* WHAT THE TASK ASKS
Whenever a line contains the string "weight", copy it out of the entries.

[[ DATA EXTRACT open ]]

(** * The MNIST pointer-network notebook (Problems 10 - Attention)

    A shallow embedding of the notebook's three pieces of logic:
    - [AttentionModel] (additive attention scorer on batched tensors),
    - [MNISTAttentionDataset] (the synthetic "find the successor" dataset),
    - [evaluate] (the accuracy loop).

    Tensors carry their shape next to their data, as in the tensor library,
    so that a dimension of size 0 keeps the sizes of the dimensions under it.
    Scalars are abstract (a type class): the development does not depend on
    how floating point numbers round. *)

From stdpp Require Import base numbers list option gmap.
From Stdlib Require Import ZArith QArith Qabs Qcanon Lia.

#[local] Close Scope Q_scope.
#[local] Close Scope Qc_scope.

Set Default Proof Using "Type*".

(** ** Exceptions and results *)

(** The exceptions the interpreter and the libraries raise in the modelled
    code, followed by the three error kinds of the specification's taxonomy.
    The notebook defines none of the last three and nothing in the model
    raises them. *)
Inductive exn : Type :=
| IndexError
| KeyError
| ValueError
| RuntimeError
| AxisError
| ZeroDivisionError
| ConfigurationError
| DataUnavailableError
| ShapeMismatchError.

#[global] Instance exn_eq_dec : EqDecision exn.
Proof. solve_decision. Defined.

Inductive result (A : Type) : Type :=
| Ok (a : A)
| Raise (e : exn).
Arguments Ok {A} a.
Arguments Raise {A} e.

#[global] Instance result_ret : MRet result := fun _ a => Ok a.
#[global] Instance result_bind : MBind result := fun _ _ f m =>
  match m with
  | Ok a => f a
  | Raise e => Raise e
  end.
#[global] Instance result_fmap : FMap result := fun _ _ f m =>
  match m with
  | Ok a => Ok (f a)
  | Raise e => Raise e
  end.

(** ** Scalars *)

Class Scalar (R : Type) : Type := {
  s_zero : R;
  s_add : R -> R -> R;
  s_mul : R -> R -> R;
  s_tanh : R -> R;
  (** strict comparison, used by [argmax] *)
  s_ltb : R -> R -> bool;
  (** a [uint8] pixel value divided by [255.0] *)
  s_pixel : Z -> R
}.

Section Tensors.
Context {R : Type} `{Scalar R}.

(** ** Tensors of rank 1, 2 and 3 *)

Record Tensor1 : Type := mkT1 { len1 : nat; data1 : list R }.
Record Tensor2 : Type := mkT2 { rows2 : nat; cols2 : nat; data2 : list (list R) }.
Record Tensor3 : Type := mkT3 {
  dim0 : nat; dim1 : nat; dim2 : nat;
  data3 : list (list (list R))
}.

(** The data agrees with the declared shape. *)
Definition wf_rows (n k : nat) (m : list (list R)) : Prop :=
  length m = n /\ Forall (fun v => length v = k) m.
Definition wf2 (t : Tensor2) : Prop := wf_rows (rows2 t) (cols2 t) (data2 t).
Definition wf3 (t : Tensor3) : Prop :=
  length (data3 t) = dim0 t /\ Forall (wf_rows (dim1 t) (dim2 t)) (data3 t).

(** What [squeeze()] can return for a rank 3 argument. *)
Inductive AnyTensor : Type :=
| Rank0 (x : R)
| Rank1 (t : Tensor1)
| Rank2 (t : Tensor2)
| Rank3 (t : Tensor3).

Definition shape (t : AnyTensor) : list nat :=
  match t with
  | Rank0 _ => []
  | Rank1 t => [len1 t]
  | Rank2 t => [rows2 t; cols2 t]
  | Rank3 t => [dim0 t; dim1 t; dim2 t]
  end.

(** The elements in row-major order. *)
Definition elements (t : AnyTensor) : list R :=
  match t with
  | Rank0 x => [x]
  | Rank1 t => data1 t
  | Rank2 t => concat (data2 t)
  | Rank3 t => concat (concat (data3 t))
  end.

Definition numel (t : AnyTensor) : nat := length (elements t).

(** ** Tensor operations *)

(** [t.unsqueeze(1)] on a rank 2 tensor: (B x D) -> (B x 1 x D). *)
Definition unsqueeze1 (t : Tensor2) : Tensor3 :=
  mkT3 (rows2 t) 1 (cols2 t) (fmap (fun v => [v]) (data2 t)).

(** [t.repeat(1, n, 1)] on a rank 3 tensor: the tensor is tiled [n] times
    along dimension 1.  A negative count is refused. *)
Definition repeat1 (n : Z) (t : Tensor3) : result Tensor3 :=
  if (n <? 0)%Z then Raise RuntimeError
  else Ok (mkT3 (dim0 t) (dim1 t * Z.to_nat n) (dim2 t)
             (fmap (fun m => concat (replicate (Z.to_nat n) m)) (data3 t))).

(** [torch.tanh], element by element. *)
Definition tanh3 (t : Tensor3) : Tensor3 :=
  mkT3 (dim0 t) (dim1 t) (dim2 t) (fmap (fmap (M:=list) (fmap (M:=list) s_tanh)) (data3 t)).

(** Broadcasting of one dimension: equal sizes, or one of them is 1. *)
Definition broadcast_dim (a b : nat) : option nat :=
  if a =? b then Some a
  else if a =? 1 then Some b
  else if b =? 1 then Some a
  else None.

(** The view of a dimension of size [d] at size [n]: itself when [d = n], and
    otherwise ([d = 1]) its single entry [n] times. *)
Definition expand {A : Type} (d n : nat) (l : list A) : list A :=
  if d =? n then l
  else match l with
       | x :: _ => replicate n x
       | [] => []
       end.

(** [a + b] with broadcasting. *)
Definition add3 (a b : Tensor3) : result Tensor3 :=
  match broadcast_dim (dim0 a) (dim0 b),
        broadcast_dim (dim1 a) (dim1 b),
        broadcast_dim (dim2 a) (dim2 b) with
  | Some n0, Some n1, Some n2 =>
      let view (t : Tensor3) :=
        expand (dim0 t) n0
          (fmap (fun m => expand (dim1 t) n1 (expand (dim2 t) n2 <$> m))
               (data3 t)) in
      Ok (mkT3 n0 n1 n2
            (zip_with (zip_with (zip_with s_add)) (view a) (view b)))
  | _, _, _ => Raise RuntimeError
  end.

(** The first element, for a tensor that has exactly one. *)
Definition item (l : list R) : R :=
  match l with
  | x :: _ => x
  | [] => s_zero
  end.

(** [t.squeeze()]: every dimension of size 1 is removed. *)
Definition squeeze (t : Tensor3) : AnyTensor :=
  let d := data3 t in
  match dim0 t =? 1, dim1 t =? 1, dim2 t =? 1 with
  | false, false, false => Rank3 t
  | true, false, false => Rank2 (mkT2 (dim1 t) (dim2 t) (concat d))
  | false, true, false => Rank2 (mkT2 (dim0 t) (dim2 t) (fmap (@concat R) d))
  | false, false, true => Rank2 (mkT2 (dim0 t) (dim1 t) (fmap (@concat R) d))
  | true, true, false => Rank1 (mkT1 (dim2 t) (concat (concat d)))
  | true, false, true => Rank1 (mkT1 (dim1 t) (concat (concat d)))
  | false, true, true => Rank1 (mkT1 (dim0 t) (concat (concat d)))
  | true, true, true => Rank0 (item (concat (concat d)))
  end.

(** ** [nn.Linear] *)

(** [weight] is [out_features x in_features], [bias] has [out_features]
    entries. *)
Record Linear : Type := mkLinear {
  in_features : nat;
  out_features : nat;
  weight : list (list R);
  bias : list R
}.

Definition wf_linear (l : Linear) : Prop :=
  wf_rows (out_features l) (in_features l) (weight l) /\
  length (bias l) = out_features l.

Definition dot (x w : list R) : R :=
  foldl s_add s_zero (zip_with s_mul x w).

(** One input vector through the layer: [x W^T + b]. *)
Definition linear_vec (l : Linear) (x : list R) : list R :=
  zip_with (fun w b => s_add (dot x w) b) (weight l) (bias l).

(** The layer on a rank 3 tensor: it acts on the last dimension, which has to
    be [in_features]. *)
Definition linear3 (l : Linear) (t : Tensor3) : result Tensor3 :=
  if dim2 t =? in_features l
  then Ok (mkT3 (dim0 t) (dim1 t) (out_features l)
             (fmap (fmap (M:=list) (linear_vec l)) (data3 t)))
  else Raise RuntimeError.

[[ DATA EXTRACT closed ]]
[[ DATA EXTRACT open ]]

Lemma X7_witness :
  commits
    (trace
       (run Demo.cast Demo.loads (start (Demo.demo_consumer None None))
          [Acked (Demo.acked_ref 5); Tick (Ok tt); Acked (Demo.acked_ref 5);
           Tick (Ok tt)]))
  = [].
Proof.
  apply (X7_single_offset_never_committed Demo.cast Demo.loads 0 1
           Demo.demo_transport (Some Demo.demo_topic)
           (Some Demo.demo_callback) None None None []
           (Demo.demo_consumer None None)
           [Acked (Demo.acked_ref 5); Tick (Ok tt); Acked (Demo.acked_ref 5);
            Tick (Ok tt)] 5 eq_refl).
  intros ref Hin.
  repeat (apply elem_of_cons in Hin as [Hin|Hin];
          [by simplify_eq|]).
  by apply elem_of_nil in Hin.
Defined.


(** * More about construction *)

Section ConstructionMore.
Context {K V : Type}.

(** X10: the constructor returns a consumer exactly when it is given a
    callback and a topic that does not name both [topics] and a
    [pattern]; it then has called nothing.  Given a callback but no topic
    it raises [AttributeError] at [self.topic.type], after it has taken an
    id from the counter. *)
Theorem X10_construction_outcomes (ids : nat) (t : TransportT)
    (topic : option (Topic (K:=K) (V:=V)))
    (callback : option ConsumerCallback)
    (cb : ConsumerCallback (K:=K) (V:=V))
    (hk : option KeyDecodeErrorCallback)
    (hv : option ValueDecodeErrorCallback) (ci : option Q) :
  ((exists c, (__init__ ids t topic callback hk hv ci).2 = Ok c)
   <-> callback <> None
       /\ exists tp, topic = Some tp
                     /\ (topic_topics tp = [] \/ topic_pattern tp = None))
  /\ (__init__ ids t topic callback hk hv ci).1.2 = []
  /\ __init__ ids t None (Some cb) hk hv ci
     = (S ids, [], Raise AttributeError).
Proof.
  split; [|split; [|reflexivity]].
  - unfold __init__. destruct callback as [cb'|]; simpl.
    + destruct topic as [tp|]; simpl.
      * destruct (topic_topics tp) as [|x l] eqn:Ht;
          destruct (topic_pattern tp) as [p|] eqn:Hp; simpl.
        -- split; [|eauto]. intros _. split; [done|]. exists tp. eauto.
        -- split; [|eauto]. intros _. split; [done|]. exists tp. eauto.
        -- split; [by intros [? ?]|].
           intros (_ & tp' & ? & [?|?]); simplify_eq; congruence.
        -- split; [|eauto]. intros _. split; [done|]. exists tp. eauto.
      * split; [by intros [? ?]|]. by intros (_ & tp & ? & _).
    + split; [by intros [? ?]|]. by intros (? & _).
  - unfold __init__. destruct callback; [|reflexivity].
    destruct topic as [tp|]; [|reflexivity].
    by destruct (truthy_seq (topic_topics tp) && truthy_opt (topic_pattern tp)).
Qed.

[[ DATA EXTRACT closed ]]

* RESPONSE TO THE TASK
(** [weight] is [out_features x in_features], [bias] has [out_features]
  weight : list (list R);
  wf_rows (out_features l) (in_features l) (weight l) /\
  zip_with (fun w b => s_add (dot x w) b) (weight l) (bias l).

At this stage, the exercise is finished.